I would rather have 100 sex talks than the talk we need to have with Ian. Hell, I would rather have the sex talk with my grandparents than our talk that is looming over our heads and in our hearts. We are trying to figure out the right timing. Timing with a 3 yr old is everything. When Eric gets home, Ian is not in listen mode. I can’t have the talk by myself because even when I have the talk in my head, I break down. WHEN are we going to do this?
We went to this place today called Wonders & Worries. They are an awesome group who will have play therapy sessions with Ian for at least 6 weeks to make sure he is processing this and is able to express his feelings.
But in the meantime, it is up to us…to tell him, “mommy has cancer.”
How do we explain to him what cancer is when I still can’t wrap my head around it?
How do we tell him what I am going to be like during chemo? Tired and blah but still his mommy who loves him more than anything and wants so bad to be the one who is able to take care of him?
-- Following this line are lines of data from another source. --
(* ===== verification/VmaBox.v ===== *)
(** * Virtual address spaces: boxes

    The pages of a box, the count of the intervals that share it, and the cache of
    unused boxes. *)

From S2P Require Import Prelude PhyMem DivMer DivMerInv DivMerOps DivMerAlloc Boot BootSpec BootPages PageIf Mmu MmuInv MmuOps MmuSpec MmuLife MmuCorrect ObjIf Kmsob KmsobInv KmsobOps Vma VmaInv VmaSpace VmaIv VmaAlloc.

(** The pages outside of a range of addresses. *)
Definition drop_pages (a e : Z) (U : upages) : upages := filter (fun x => ~ (a <= 4096 * x.1 < e)) U.

Lemma drop_lookup a e U n x : drop_pages a e U !! n = Some x <-> U !! n = Some x /\ ~ (a <= 4096 * n < e).
Proof. apply map_lookup_filter_Some. Qed.

Lemma drop_none a e U : e <= a -> drop_pages a e U = U.
Proof. intros He. apply map_filter_id. intros n x _. cbn. lia. Qed.

Lemma drop_step a e U : a mod 4096 = 0 -> a < e -> drop_pages (a + 4096) e (delete (a / 4096) U) = drop_pages a e U.
Proof.
  intros Ha He. apply map_eq. intros n. apply option_eq. intros x. rewrite !drop_lookup, lookup_delete_Some.
  pose proof (Z.div_mod a 4096 ltac:(lia)). rewrite Ha in *. split; [intros [[Hne Hn] Hr]; split; [done|lia]|].
  intros [Hn Hr]. split_and!; [|done|lia]. intros <-. apply Hr. lia.
Qed.

Lemma frames_delete n U : frames_of (delete n U) = delete n (frames_of U).
Proof. apply fmap_delete. Qed.
Lemma uframes_lookup n U : frames_of U !! n = (fun x => x.1.2) <$> U !! n.
Proof. apply lookup_fmap. Qed.
Lemma frames_insert n d p b U : frames_of (<[n := (d, p, b)]> U) = <[n := p]> (frames_of U).
Proof. apply fmap_insert. Qed.

Lemma drop_translate a e U u : translate (frames_of (drop_pages a e U)) u =
  if decide (a <= 4096 * (u / 4096) < e) then None else translate (frames_of U) u.
Proof.
  unfold translate. rewrite !uframes_lookup. case_decide as Hr.
  - destruct (drop_pages a e U !! (u / 4096)) as [x|] eqn:E; [|done]. apply drop_lookup in E as [_ E]. done.
  - do 2 f_equal. apply option_eq. intros x. rewrite drop_lookup. tauto.
Qed.

(** Boxes of the same addresses are the same objects. *)
Definition same_boxes (bx bx' : gmap Z kvmemcbox_t) : Prop := forall b, is_Some (bx' !! b) <-> is_Some (bx !! b).

Lemma same_boxes_insert bx b x y : bx !! b = Some x -> same_boxes bx (<[b := y]> bx).
Proof. intros Hb c. rewrite lookup_insert_is_Some. destruct (decide (b = c)) as [<-|]; [|tauto]. rewrite Hb. split; [by eauto|by left]. Qed.

Lemma vobjs_boxes g bx bx' J : same_boxes bx bx' -> vobjs g bx' J = vobjs g bx J.
Proof.
  intros Hs. unfold vobjs. do 2 f_equal. apply map_eq. intros b. rewrite !lookup_fmap. specialize (Hs b).
  destruct (bx' !! b), (bx !! b); [done| | |done]; cbn; [by destruct (proj1 Hs ltac:(eauto))|by destruct (proj2 Hs ltac:(eauto))].
Qed.

Section counts.
Context {cnt : Z -> Z} {U : upages} {bx : gmap Z kvmemcbox_t} {mg : kvmemcboxmgr_t} (HB : VBx cnt U bx mg).

Lemma bx_live b : b <> 0 -> 0 < cnt b -> exists x, bx !! b = Some x /\ kmb_cont x = cnt b /\ box_ok U b x.
Proof using HB.
  intros Hb Hc. destruct (proj2 (vb_dom _ _ _ _ HB b)) as [x Hx]; [left; by apply HB|]. exists x. split; [done|]. by apply (vb_cont _ _ _ _ HB).
Qed.

(** A box changes, with the count of its references and its pages. *)
Lemma vbx_change cnt' U' b x : is_Some (bx !! b) -> (b ∈ kbm_kmbhead mg \/ cnt' b <= 0) -> (0 < cnt' b -> kmb_cont x = cnt' b /\ box_ok U' b x) ->
  (forall c, c <> b -> c <> 0 -> cnt' c = cnt c) -> (forall c y, c <> b -> box_ok U c y -> box_ok U' c y) -> VBx cnt' U' (<[b := x]> bx) mg.
Proof using HB.
  intros Hb Hl Hx Hc Ho. pose proof HB as [B1 B2 B3 B4 B5 B6 B7]. split; try done.
  - intros c. rewrite <- B2. destruct Hb as [y Hy]. by rewrite (same_boxes_insert _ _ _ x Hy c).
  - intros c Hcx. apply B3. destruct Hb as [y Hy]. by rewrite (same_boxes_insert _ _ _ x Hy c) in Hcx.
  - intros c Hc0 Hcc. destruct (decide (c = b)) as [->|Hne]; [destruct Hl; [done|lia]|]. apply B6; [done|]. by rewrite <- Hc.
  - intros c y [[<- <-]|[Hne Hcy]]%lookup_insert_Some; [done|]. rewrite Hc by (done || (apply B3; eauto)). intros Hcc. destruct (B7 _ _ Hcy Hcc) as [? ?].
    split; [done|]. by apply Ho.
Qed.

(** A page leaves its box. *)
Lemma vbx_page_gone n d p b x : U !! n = Some (d, p, b) -> bx !! b = Some x -> 0 < cnt b ->
  (forall n' p' b', U !! n' = Some (d, p', b') -> n' = n) ->
  VBx cnt (delete n U) (<[b := set_msas (kmb_msanr x -u 1) (filter (fun y => y <> d) (kmb_msalist x)) x]> bx) mg.
Proof using HB.
  intros Hn Hb Hc Hinj. pose proof HB as [B1 B2 B3 B4 B5 B6 B7]. destruct (B7 _ _ Hb Hc) as (Hct & Hnd & Hnr & Hin).
  assert (Hd : d ∈ kmb_msalist x) by (apply Hin; by exists n, p). apply vbx_change; [eauto|left; apply B6; [apply B3; eauto|done]| |done|].
  - intros _. split; [done|]. split_and!; cbn.
    + by apply NoDup_filter.
    + pose proof (length_filter_ne d (kmb_msalist x) Hnd Hd). rewrite Hnr. unfold u64. rewrite Zminus_mod_idemp_l. f_equal. lia.
    + intros e. rewrite elem_of_filter_ne, Hin. setoid_rewrite lookup_delete_Some. split.
      * intros [(n' & q & Hn') Hne]. exists n', q. split; [|done]. intros <-. congruence.
      * intros (n' & q & Hne & Hn'). split; [by exists n', q|]. intros ->. apply Hne. symmetry. by apply (Hinj n' q b).
  - intros c y Hcb (N1 & N2 & N3). split_and!; [done|done|]. intros e. rewrite N3. split; intros (n' & q & Hn'); exists n', q.
    + apply lookup_delete_Some. split; [|done]. intros <-. congruence.
    + by apply lookup_delete_Some in Hn' as [_ Hn'].
Qed.

(** A page joins a box. *)
Lemma vbx_page_new n d p b x : U !! n = None -> bx !! b = Some x -> 0 < cnt b -> (forall n' p' b', U !! n' <> Some (d, p', b')) ->
  VBx cnt (<[n := (d, p, b)]> U) (<[b := set_msas (kmb_msanr x +u 1) (d :: kmb_msalist x) x]> bx) mg.
Proof using HB.
  intros Hn Hb Hc Hnew. pose proof HB as [B1 B2 B3 B4 B5 B6 B7]. destruct (B7 _ _ Hb Hc) as (Hct & Hnd & Hnr & Hin).
  apply vbx_change; [eauto|left; apply B6; [apply B3; eauto|done]| |done|].
  - intros _. split; [done|]. split_and!; cbn.
    + apply NoDup_cons. split; [|done]. intros (n' & q & Hn')%Hin. by apply (Hnew n' q b).
    + rewrite Hnr. unfold u64. rewrite Zplus_mod_idemp_l. f_equal. lia.
    + intros e. rewrite elem_of_cons, Hin. setoid_rewrite lookup_insert_Some. split.
      * intros [->|(n' & q & Hn')]; [exists n, p; by left|]. exists n', q. right. split; [congruence|done].
      * intros (n' & q & [[_ [= -> _]]|[_ Hn']]); [by left|]. right. by exists n', q.
  - intros c y Hcb (N1 & N2 & N3). split_and!; [done|done|]. intros e. rewrite N3. split; intros (n' & q & Hn'); exists n', q.
    + apply lookup_insert_Some. right. split; [congruence|done].
    + apply lookup_insert_Some in Hn' as [[_ [= _ _ ->]]|[_ Hn']]; [done|done].
Qed.
End counts.

Section boxes.
Context {S : Type} {HPO : PageOps S} {HOO : ObjOps S} {HOA : ObjAlloc S}.
Implicit Types (s : vst S) (J : objects) (O : blocks) (U : upages).

(** The state with other page tables and boxes. *)
Definition set_bx (m : mst S) (bx : gmap Z kvmemcbox_t) (mg : kvmemcboxmgr_t) s : vst S := Vst m (v_vma s) (v_kmvds s) bx mg (v_file s) (v_copies s).

Lemma set_bx_id s : set_bx (v_mst s) (v_boxes s) (v_mgr s) s = s.
Proof. by destruct s. Qed.

(** A descriptor backs one page. *)
Lemma sp_desc_inj m P O J U F R n n' d p p' b b' : VSp m P O J U F R -> U !! n = Some (d, p, b) -> U !! n' = Some (d, p', b') -> n' = n.
Proof. intros (OU & _ & _ & _ & Hinj) Hn Hn'. by apply (Hinj _ _ _ _ _ _ _ Hn' Hn). Qed.

(** ** The pages of a box *)

Lemma del_msa_spec s cnt P O J U F R n d p b : VSp (v_mst s) P O J U F R -> VBx cnt U (v_boxes s) (v_mgr s) -> U !! n = Some (d, p, b) -> b <> 0 -> 0 < cnt b ->
  wp (del_msa b d) s (fun r s' => r = true /\ exists m' bx', s' = set_bx m' bx' (v_mgr s) s /\ mframe P O R (v_mst s) m' /\ same_boxes (v_boxes s) bx' /\
    VSp m' P O J (delete n U) F R /\ VBx cnt (delete n U) bx' (v_mgr s)).
Proof.
  intros HS HB Hn Hb0 Hc. destruct (bx_live HB b Hb0 Hc) as (x & Hb & _). unfold del_msa. apply wp_bind. rewrite (wp_det _ _ _ _ _ (upd_box_eq _ _ _ _ Hb)).
  apply wp_bind, wp_on_mst. rewrite (wp_det _ _ _ _ _ (sp_pg_fpagenr HS _ _ _ _ Hn)). cbn [v_mst]. apply wp_bind, wp_on_mst. cbn [with_mst v_mst].
  eapply wp_mono; [apply (sp_give HS _ _ _ _ Hn)|]. intros r m' (-> & Hf & HS'). apply wp_bind, wp_die_if; [done|]. apply wp_ret. split; [done|].
  do 2 eexists. split_and!; [done|done|by apply (same_boxes_insert _ _ x)|done|]. apply (vbx_page_gone HB _ _ p _ x); try done.
  intros n' p' b' Hn'. by apply (sp_desc_inj _ _ _ _ _ _ _ _ _ _ _ _ _ _ HS Hn Hn').
Qed.

(** The descriptor of a frame is found in the box. *)
Lemma vma_del_usermsa_spec s cnt P O J U F R n d p b msa : VSp (v_mst s) P O J U F R -> VBx cnt U (v_boxes s) (v_mgr s) -> U !! n = Some (d, p, b) -> b <> 0 -> 0 < cnt b ->
  msa = None \/ msa = Some d ->
  wp (vma_del_usermsa b msa p) s (fun r s' => r = true /\ exists m' bx', s' = set_bx m' bx' (v_mgr s) s /\ mframe P O R (v_mst s) m' /\ same_boxes (v_boxes s) bx' /\
    VSp m' P O J (delete n U) F R /\ VBx cnt (delete n U) bx' (v_mgr s)).
Proof.
  intros HS HB Hn Hb0 Hc Hm. pose proof (sp_adr HS _ _ _ _ Hn) as [_ Hp]. unfold vma_del_usermsa. replace ((b =? 0) || (p =? 0)) with false by lia.
  assert (Hdel := del_msa_spec s cnt P O J U F R n d p b HS HB Hn Hb0 Hc). destruct Hm as [->| ->].
  - apply wp_bind, wp_ret. destruct (bx_live HB b Hb0 Hc) as (x & Hb & _ & Hnd & _ & Hin).
    apply wp_bind. rewrite (wp_det _ _ _ _ _ (get_box_eq _ _ _ Hb)). apply wp_bind.
    rewrite (wp_det _ _ (Some d) s); [done|]. pose (look := fun e => default None ((fun y => if decide (y = e) then Some d else None) <$> Some d)).
    rewrite (find_first_pure _ look).
    + rewrite (hd_omap_only _ _ d d); [done|apply Hin; by exists n, p|by cbn; rewrite decide_True|]. intros y w _. unfold look. cbn. case_decide; by intros [= <-].
    + intros e (n' & q & Hn')%Hin. rewrite (bind_eq _ _ s q s); [|apply on_mst_eq; by apply (sp_pg_addr HS _ _ _ _ Hn')]. unfold look. cbn. do 2 f_equal.
      destruct (q =? p) eqn:E.
      * apply Z.eqb_eq in E as ->. pose proof (sp_frame_inj HS _ _ _ _ _ _ _ Hn Hn') as <-. simplify_eq. by rewrite decide_True.
      * rewrite decide_False; [done|]. intros <-. pose proof (sp_desc_inj _ _ _ _ _ _ _ _ _ _ _ _ _ _ HS Hn Hn') as ->. simplify_eq. lia.
  - apply wp_bind, wp_bind. rewrite (wp_det _ _ p s); [|apply on_mst_eq; by apply (sp_pg_addr HS _ _ _ _ Hn)]. apply wp_ret. by rewrite Z.eqb_refl.
Qed.

(** ** Unmapping a range *)

(** What unmapping the pages from [a] to [e] does. *)
Definition unmapped s s' cnt (P : Z -> Prop) O J U R a e : Prop :=
  exists m' bx', s' = set_bx m' bx' (v_mgr s) s /\ mframe P O R (v_mst s) m' /\ same_boxes (v_boxes s) bx' /\
    VSp m' P O J (drop_pages a e U) (frames_of (drop_pages a e U)) R /\ VBx cnt (drop_pages a e U) bx' (v_mgr s).

Lemma unmapping_loop_spec fuel b cnt P O J R e rets : e <= USER_VIRTUAL_ADDRESS_END -> (b <> 0 -> 0 < cnt b) -> forall s U a, 
  VSp (v_mst s) P O J U (frames_of U) R -> VBx cnt U (v_boxes s) (v_mgr s) -> 0 <= a -> a mod 4096 = 0 -> e - a <= 4096 * Z.of_nat fuel ->
  (forall n d p c, U !! n = Some (d, p, c) -> a <= 4096 * n < e -> c = b /\ c <> 0) ->
  wp (unmapping_loop fuel b a e rets) s (fun r s' => r = rets /\ unmapped s s' cnt P O J U R a e).
Proof.
  intros He Hb. induction fuel as [|fuel IH]; intros s U a HS HB Ha Hal Hfu Hin; cbn [unmapping_loop].
  { replace (a <? e) with false by lia. apply wp_ret. split; [done|]. exists (v_mst s), (v_boxes s). rewrite drop_none by lia. by rewrite set_bx_id. }
  destruct (a <? e) eqn:E.
  2: { apply wp_ret. split; [done|]. exists (v_mst s), (v_boxes s). rewrite drop_none by lia. by rewrite set_bx_id. }
  assert (Hdiv : a = 4096 * (a / 4096)) by (pose proof (Z.div_mod a 4096 ltac:(lia)); lia).
  apply wp_bind, wp_on_mst. eapply wp_mono; [apply (sp_unmap HS); unfold uaddr, USER_VIRTUAL_ADDRESS_END in *; lia|].
  intros q m1 (Hf1 & -> & HS1). rewrite uframes_lookup. rewrite user_small by (unfold USER_VIRTUAL_ADDRESS_END, VMAP_MIN_SIZE in *; lia). unfold VMAP_MIN_SIZE.
  assert (Hmid : mframe P O R (v_mst s) m1) by done.
  destruct (U !! (a / 4096)) as [[[d p] c]|] eqn:EU; cbn.
  - destruct (Hin _ _ _ _ EU ltac:(lia)) as [-> Hb0]. pose proof (sp_adr HS _ _ _ _ EU) as [_ Hp].
    replace (negb (p =? 0) && negb (b =? 0)) with true by lia. apply wp_bind, wp_bind. rewrite <- frames_delete in HS1.
    eapply wp_mono; [apply (vma_del_usermsa_spec (with_mst m1 s) cnt P O J U _ R _ _ _ _ None HS1 HB EU Hb0 (Hb Hb0)); by left|].
    intros r s2 (-> & m2 & bx2 & -> & Hf2 & Hsb & HS2 & HB2). apply wp_ret.
    eapply wp_mono; [apply (IH (set_bx m2 bx2 (v_mgr s) s) (delete (a / 4096) U) (a + 4096) HS2 HB2); [lia|rewrite Z.add_mod, Hal by lia; done|lia|]|].
    + intros n d' p' c' [_ Hn]%lookup_delete_Some Hr. apply (Hin _ _ _ _ Hn). lia.
    + intros r s3 (-> & m3 & bx3 & -> & Hf3 & Hsb3 & HS3 & HB3). split; [done|]. exists m3, bx3. rewrite drop_step in * by lia. split_and!; [done| | |done|done].
      * etrans; [done|]. by etrans.
      * intros x. by rewrite (Hsb3 x), (Hsb x).
  - apply wp_bind, wp_ret. rewrite <- frames_delete, delete_id in HS1 by done.
    eapply wp_mono; [apply (IH (with_mst m1 s) U (a + 4096) HS1 HB); [lia|rewrite Z.add_mod, Hal by lia; done|lia|]|].
    + intros n d' p' c' Hn Hr. apply (Hin _ _ _ _ Hn). lia.
    + intros r s3 (-> & m3 & bx3 & -> & Hf3 & Hsb3 & HS3 & HB3). split; [done|]. exists m3, bx3.
      assert (Ed : drop_pages (a + 4096) e U = drop_pages a e U) by (rewrite <- (drop_step a e U) by lia; by rewrite delete_id).
      rewrite Ed in *. split_and!; [done| |done|done|done]. by etrans.
Qed.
How do we tell him we aren’t sure how long this is going to last?
How do we tell him any of this sh*t? Any of this that no child should ever hear, more so a 3 year old?
Today was a really hard day for both me and Eric. Visiting that place and then getting my scheduled appt at MD Anderson on Friday totally silicified this…it is happening, it is real, it is about to begin, life as we know might never return, and my heart hurts.